◆ Exercise objective
Below are the records. Gather each line that holds "done".

#### Provided records

(** C4 (amended): no search route ever consults the Input Form; the only
    gate before the query is the truth test on [q].  With a non-empty [q]
    (and the configuration keys defined) the route builds the client and
    invokes the search on the raw [q] at once; with an absent or empty
    [q] it renders the empty page and leaves no event. *)
Theorem search_runs_without_validation path request :
  path ∈ search_rules →
  (∀ raw, EValidate raw ∉ trace (dispatch path request)) ∧
  (truthy (dict_get (args request) "q") = true →
   is_Some (app_config !! "SOLR_INDEX_0") →
   is_Some (app_config !! "SOLR_INDEX_1") →
   is_Some (app_config !! "NUM_RECS_PER_PAGE") →
   ∃ c op, trace (dispatch path request) = [ENew c; ECall c op] ∧
           q_of op = Some (dict_get (args request) "q")) ∧
  (truthy (dict_get (args request) "q") = false →
   trace (dispatch path request) = [] ∧
   ∃ resp, outcome (dispatch path request) = inr resp ∧ empty_state resp).
Proof.
  intros Hp. split; [|split].
  - intros raw. apply search_rules_split in Hp as [Hp|Hp].
    + destruct (dispatch_plain _ request Hp) as [v ->].
      destruct (plain_trace (view_name path) v request)
        as [->|(url & n & _ & _ & _ & ->)].
      * apply not_elem_of_nil.
      * rewrite !elem_of_cons, elem_of_nil. by intros [?|[?|[]]].
    + destruct (dispatch_faceted _ request Hp) as [v ->].
      destruct (faceted_trace (view_name path) v request)
        as [->|(url & n & _ & _ & _ & ->)].
      * apply not_elem_of_nil.
      * rewrite !elem_of_cons, elem_of_nil. by intros [?|[?|[]]].
  - intros Hq H0 H1 Hn.
    destruct (search_trace _ _ Hp Hq H0 H1 Hn) as (c & op & Ht).
    exists c, op. split; [done|].
    apply (search_calls _ request Hp c op). rewrite Ht, !elem_of_cons. by right; left.
  - intros Hq. apply search_rules_split in Hp as [Hp|Hp].
    + destruct (dispatch_plain _ request Hp) as [v ->].
      rewrite plain_blank by done. split; [done|].
      eexists; split; [done|].
      unfold empty_state; simpl. by repeat constructor.
    + destruct (dispatch_faceted _ request Hp) as [v ->].
      rewrite faceted_blank by done. split; [done|].
      eexists; split; [done|].
      unfold empty_state; simpl. by repeat constructor.
Qed.


(** ** The views against one another *)

Ltac cases_view :=
  unfold_view; unfold mbind, mret, M_bind, M_ret;
  destruct (truthy (dict_get (args _) "q")); simpl;
  repeat (match goal with
          | |- context [?m !! ?k] => destruct (m !! k); simpl
          end).

Ltac cases_client :=
  repeat (match goal with
          | |- context [search_index0_impl ?s ?c ?q ?p ?l ?v] =>
              destruct (search_index0_impl s c q p l v) as [?|[? ?]]; simpl
          | |- context [search_index1_impl ?s ?c ?q ?fk ?fa ?p ?l ?v] =>
              destruct (search_index1_impl s c q fk fa p l v) as [?|[[? ?] ?]]; simpl
          end).

Lemma plain_erase l1 v1 l2 v2 r :
  erase_event <$> trace (plain l1 v1 r) = erase_event <$> trace (plain l2 v2 r).
Proof. cases_view; cases_client; reflexivity. Qed.

Lemma faceted_erase l1 v1 l2 v2 r :
  erase_event <$> trace (faceted l1 v1 r) = erase_event <$> trace (faceted l2 v2 r).
Proof. cases_view; cases_client; reflexivity. Qed.

Lemma plain_template l v r resp :
  outcome (plain l v r) = inr resp → template resp = "search0.html".
Proof.
  cases_view; try discriminate; [|by intros [= <-]].
  destruct (search_index0_impl _ _ _ _ _ _) as [e|[meta docs]]; simpl;
    [discriminate | by intros [= <-]].
Qed.

Lemma faceted_template l v r resp :
  outcome (faceted l v r) = inr resp → template resp = "search1.html".
Proof.
  cases_view; try discriminate; [|by intros [= <-]].
  destruct (search_index1_impl _ _ _ _ _ _ _ _) as [e|[[meta facets] docs]];
    simpl; [discriminate | by intros [= <-]].
Qed.

Lemma plain_blind l1 v1 l2 v2 r :
  label_blind services →
  outcome (plain l1 v1 r) = outcome (plain l2 v2 r).
Proof.
  intros [H0 _]. cases_view; try reflexivity.
  rewrite (H0 _ _ _ (PStr l1) (PInt v1) (PStr l2) (PInt v2)).
  cases_client; reflexivity.
Qed.

Lemma faceted_blind l1 v1 l2 v2 r :
  label_blind services →
  outcome (faceted l1 v1 r) = outcome (faceted l2 v2 r).
Proof.
  intros [_ H1]. cases_view; try reflexivity.
  rewrite (H1 _ _ _ _ _ (PStr l1) (PInt v1) (PStr l2) (PInt v2)).
  cases_client; reflexivity.
Qed.

(** C10: [search0], [search1] and [search2] are the one plain view at
    the labels and numbers ("search0", 0), ("search1", 1), ("search2", 2),
    and [search3], [search4] the one faceted view at ("search3", 1) and
    ("search4", 3).  On the same request they leave the same events once
    label and number are blanked (same client, same [q], same page), any
    page they render is "search0.html" (plain) or "search1.html"
    (faceted), and against a client that does not look at label and
    number they end with the same page or exception. *)
Theorem search_views_differ_in_label_only request :
  let s0 := search0 app_config services request in
  let s1 := search1 app_config services request in
  let s2 := search2 app_config services request in
  let s3 := search3 app_config services request in
  let s4 := search4 app_config services request in
  (s0 = plain "search0" 0 request ∧ s1 = plain "search1" 1 request ∧
   s2 = plain "search2" 2 request ∧
   s3 = faceted "search3" 1 request ∧ s4 = faceted "search4" 3 request) ∧
  (erase_event <$> trace s0 = erase_event <$> trace s1 ∧
   erase_event <$> trace s1 = erase_event <$> trace s2 ∧
   erase_event <$> trace s3 = erase_event <$> trace s4) ∧
  (∀ resp, (outcome s0 = inr resp ∨ outcome s1 = inr resp ∨
            outcome s2 = inr resp) → template resp = "search0.html") ∧
  (∀ resp, (outcome s3 = inr resp ∨ outcome s4 = inr resp) →
           template resp = "search1.html") ∧
  (label_blind services →
   outcome s0 = outcome s1 ∧ outcome s1 = outcome s2 ∧
   outcome s3 = outcome s4).
Proof.
  intros s0 s1 s2 s3 s4. subst s0 s1 s2 s3 s4.
  rewrite search0_plain, search1_plain, search2_plain,
    search3_faceted, search4_faceted.
  split; [done|]. split; [|split; [|split]].
  - auto using plain_erase, faceted_erase.
  - intros resp [H|[H|H]]; by apply plain_template in H.
  - intros resp [H|H]; by apply faceted_template in H.
  - intros Hb. auto using plain_blind, faceted_blind.
Qed.

End Properties.

(** ** The search client of the specification *)

(** C3: for a query on page [p >= 1] and a page size [pageSize], both
    searches of the specification's client request [pageSize] results
    starting at offset [(p-1) * pageSize]; that offset is not negative
    when the page size is not, and is 0 on the first page. *)
Theorem offset_is_page_minus_one_times_size
  (query : SearchClientSpec.Query) (pageSize : Z) :
  (1 ≤ SearchClientSpec.page query)%Z →
  let p := SearchClientSpec.page query in
  let plain := SearchClientSpec.searchPlain query pageSize in
  let faceted := SearchClientSpec.searchFaceted query pageSize in
  SearchClientSpec.offset plain = (p - 1) * pageSize ∧
  SearchClientSpec.limit plain = pageSize ∧
  SearchClientSpec.offset faceted = (p - 1) * pageSize ∧
  SearchClientSpec.limit faceted = pageSize ∧
  ((0 ≤ pageSize)%Z → (0 ≤ SearchClientSpec.offset plain)%Z) ∧
  (p = 1 → SearchClientSpec.offset plain = 0).
Proof.
  intros Hp p plain faceted. subst p plain faceted. simpl.
  repeat split; try reflexivity.
  - intros Hs. nia.
  - intros ->. lia.
Qed.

########

◆ Answer section
    exists c, op. split; [done|].
      rewrite plain_blank by done. split; [done|].
      eexists; split; [done|].
      rewrite faceted_blank by done. split; [done|].
      eexists; split; [done|].
  split; [done|]. split; [|split; [|split]].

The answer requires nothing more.